[Recorded data]
--*--
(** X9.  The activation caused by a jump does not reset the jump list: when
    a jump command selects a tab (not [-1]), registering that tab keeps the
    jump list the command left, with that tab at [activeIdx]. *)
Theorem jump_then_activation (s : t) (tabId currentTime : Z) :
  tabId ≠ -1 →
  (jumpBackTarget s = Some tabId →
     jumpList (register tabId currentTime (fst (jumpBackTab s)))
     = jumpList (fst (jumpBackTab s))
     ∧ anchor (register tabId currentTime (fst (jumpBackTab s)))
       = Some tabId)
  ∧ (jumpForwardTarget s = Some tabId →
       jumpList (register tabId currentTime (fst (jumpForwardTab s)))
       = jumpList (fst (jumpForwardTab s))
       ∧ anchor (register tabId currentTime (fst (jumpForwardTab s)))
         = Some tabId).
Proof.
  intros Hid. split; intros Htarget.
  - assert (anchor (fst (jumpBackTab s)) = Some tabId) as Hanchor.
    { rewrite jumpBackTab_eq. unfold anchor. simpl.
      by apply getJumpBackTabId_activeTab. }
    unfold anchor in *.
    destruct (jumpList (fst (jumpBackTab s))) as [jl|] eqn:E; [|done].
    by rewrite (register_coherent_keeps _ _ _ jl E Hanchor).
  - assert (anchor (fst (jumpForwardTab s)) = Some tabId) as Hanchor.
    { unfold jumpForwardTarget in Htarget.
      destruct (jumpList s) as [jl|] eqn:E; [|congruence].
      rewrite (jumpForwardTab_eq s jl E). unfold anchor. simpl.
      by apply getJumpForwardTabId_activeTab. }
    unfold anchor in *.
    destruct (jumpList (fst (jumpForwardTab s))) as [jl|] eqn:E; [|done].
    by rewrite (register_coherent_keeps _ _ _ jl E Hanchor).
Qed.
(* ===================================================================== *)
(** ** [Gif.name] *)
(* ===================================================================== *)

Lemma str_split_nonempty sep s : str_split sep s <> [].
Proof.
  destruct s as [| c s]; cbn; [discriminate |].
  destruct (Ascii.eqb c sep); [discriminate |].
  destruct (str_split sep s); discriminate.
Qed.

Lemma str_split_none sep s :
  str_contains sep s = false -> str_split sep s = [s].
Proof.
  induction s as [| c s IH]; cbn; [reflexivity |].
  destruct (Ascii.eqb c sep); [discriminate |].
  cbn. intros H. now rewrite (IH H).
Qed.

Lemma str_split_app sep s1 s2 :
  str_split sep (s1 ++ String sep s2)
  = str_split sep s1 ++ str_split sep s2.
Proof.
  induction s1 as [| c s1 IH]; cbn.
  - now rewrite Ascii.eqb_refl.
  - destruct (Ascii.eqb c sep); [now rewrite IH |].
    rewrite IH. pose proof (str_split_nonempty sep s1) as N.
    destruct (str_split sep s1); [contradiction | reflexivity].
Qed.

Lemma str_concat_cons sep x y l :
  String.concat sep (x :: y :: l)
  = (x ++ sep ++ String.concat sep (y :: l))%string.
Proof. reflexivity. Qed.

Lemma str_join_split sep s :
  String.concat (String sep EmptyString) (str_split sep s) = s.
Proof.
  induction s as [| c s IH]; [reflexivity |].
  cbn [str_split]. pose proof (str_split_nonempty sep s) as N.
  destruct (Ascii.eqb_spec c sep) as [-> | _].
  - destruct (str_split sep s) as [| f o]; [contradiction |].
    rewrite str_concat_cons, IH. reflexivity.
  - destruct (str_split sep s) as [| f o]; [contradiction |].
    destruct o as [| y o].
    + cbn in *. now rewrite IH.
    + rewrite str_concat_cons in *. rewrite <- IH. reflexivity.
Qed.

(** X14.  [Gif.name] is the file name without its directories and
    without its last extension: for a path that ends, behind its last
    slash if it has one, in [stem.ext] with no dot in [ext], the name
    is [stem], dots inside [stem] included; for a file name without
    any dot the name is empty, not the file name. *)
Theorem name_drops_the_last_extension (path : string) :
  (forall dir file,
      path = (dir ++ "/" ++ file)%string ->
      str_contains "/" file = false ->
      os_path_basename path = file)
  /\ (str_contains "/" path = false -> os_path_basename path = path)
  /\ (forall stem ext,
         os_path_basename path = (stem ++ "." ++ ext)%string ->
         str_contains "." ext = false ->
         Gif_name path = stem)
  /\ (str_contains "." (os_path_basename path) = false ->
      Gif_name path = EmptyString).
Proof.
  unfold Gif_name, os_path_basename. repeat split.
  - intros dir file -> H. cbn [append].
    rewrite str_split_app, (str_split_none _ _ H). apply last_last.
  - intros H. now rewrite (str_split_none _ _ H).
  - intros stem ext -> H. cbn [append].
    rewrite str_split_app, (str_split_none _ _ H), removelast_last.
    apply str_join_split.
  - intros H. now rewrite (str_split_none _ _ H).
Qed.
--*--
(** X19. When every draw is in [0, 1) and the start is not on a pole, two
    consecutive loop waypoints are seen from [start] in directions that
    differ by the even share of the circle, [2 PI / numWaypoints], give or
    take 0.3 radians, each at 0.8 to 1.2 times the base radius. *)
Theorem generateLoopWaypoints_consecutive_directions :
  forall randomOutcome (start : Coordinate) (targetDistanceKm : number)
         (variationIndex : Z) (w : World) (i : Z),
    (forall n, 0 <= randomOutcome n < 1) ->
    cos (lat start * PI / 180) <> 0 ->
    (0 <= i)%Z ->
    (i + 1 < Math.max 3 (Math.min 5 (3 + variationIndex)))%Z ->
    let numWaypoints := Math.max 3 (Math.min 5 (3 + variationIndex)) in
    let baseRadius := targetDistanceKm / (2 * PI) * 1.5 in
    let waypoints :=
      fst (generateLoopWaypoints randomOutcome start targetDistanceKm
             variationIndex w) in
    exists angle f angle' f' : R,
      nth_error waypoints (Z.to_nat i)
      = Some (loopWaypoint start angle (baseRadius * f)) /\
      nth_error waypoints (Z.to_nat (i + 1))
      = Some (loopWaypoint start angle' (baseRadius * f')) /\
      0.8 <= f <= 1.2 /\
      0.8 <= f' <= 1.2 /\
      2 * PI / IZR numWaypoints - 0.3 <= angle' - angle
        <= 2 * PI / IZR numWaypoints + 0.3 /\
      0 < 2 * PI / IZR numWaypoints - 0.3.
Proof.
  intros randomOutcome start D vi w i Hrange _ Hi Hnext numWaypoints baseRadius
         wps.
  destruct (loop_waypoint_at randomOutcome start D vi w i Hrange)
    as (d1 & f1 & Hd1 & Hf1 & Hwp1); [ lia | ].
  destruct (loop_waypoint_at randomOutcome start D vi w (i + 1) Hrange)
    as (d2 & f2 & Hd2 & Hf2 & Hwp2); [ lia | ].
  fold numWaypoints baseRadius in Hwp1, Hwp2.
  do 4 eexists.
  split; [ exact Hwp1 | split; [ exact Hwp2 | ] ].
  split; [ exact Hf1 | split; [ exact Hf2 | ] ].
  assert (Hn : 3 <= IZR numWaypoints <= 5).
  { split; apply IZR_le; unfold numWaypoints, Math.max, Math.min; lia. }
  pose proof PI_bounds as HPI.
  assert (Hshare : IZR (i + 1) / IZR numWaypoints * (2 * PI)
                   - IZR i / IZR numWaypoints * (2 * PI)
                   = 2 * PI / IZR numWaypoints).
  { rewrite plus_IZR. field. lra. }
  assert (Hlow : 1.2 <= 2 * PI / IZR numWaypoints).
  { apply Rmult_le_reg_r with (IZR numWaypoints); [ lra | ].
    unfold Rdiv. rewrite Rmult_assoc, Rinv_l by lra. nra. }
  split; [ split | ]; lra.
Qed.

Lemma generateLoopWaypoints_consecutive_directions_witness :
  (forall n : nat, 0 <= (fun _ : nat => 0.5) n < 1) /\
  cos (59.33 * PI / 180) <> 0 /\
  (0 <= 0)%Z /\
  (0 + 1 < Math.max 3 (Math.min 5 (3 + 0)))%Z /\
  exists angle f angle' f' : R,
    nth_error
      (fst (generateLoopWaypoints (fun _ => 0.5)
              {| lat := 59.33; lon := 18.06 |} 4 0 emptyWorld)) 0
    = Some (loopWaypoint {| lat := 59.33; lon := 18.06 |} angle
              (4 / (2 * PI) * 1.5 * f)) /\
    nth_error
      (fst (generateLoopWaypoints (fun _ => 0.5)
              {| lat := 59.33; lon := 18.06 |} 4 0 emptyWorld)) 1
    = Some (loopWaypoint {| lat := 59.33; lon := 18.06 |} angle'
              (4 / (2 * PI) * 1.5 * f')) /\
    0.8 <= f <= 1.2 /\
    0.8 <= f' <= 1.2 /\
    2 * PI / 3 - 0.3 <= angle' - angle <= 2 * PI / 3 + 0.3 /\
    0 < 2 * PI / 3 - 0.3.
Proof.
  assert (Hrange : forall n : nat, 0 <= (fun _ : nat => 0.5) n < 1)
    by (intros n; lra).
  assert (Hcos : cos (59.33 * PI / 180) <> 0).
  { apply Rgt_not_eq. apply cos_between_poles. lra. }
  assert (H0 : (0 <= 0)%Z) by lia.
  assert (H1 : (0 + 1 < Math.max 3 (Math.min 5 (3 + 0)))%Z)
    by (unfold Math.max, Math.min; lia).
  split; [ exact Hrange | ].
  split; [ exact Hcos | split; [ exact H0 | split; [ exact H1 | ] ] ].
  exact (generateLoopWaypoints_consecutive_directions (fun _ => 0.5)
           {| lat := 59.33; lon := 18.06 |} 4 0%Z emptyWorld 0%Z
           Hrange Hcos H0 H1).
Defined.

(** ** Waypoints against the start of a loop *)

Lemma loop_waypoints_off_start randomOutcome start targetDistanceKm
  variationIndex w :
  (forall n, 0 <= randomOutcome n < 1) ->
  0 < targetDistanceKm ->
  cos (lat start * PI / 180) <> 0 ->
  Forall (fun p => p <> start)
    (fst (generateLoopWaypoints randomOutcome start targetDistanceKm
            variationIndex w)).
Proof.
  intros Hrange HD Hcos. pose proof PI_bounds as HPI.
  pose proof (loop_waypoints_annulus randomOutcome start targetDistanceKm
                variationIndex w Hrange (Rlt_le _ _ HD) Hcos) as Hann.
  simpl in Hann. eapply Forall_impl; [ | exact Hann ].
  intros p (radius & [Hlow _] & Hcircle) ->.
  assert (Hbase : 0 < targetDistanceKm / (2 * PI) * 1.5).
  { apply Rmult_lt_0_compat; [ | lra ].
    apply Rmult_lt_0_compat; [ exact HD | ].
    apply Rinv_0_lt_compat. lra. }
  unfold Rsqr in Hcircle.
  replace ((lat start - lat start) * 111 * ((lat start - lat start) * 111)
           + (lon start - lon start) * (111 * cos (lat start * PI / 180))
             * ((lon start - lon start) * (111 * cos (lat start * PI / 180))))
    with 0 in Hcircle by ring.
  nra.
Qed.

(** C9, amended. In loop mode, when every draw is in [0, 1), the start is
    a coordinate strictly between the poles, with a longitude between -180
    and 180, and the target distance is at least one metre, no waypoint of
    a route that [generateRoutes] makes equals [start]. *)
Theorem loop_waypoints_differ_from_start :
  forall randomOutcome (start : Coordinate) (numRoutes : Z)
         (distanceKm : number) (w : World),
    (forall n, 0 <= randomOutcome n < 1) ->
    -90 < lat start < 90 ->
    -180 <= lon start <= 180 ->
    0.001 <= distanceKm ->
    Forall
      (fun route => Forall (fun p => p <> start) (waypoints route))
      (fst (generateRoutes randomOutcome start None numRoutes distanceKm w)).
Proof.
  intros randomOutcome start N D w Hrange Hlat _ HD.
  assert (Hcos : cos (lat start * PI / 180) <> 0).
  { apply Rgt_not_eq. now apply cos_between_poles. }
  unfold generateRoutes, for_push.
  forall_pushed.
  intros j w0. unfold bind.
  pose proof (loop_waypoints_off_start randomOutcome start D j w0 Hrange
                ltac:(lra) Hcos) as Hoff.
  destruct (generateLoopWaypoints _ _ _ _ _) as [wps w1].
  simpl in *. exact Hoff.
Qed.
--*--
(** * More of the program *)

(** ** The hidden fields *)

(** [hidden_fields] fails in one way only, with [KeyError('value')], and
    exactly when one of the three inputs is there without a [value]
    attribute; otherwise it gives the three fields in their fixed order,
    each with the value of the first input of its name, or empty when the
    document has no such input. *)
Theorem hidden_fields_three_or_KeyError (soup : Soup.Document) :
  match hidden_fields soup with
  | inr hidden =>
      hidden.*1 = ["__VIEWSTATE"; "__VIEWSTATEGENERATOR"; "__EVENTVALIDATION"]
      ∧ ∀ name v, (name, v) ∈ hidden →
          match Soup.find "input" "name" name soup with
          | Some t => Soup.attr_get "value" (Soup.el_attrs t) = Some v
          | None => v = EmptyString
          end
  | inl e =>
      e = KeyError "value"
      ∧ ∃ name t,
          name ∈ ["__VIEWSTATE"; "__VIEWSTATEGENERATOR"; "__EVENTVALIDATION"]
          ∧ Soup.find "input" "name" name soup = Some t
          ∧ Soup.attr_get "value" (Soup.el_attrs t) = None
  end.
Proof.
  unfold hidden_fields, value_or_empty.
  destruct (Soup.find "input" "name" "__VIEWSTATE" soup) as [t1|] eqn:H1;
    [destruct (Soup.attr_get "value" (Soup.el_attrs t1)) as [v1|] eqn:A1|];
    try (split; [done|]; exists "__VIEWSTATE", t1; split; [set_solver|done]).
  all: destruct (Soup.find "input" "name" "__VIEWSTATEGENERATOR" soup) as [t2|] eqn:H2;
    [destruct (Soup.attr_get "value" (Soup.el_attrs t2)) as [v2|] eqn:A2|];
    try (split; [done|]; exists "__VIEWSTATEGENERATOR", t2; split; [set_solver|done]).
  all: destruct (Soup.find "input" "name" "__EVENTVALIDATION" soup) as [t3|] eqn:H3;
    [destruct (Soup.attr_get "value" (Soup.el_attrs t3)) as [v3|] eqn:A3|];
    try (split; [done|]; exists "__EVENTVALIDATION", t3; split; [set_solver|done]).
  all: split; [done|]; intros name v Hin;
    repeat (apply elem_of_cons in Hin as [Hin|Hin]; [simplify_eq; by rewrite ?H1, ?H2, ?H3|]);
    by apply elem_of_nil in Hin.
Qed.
--*--
- Exercise -
Tally up the lines of the data above where the string "repeat" appears, and give only the count.

- Written reply -
2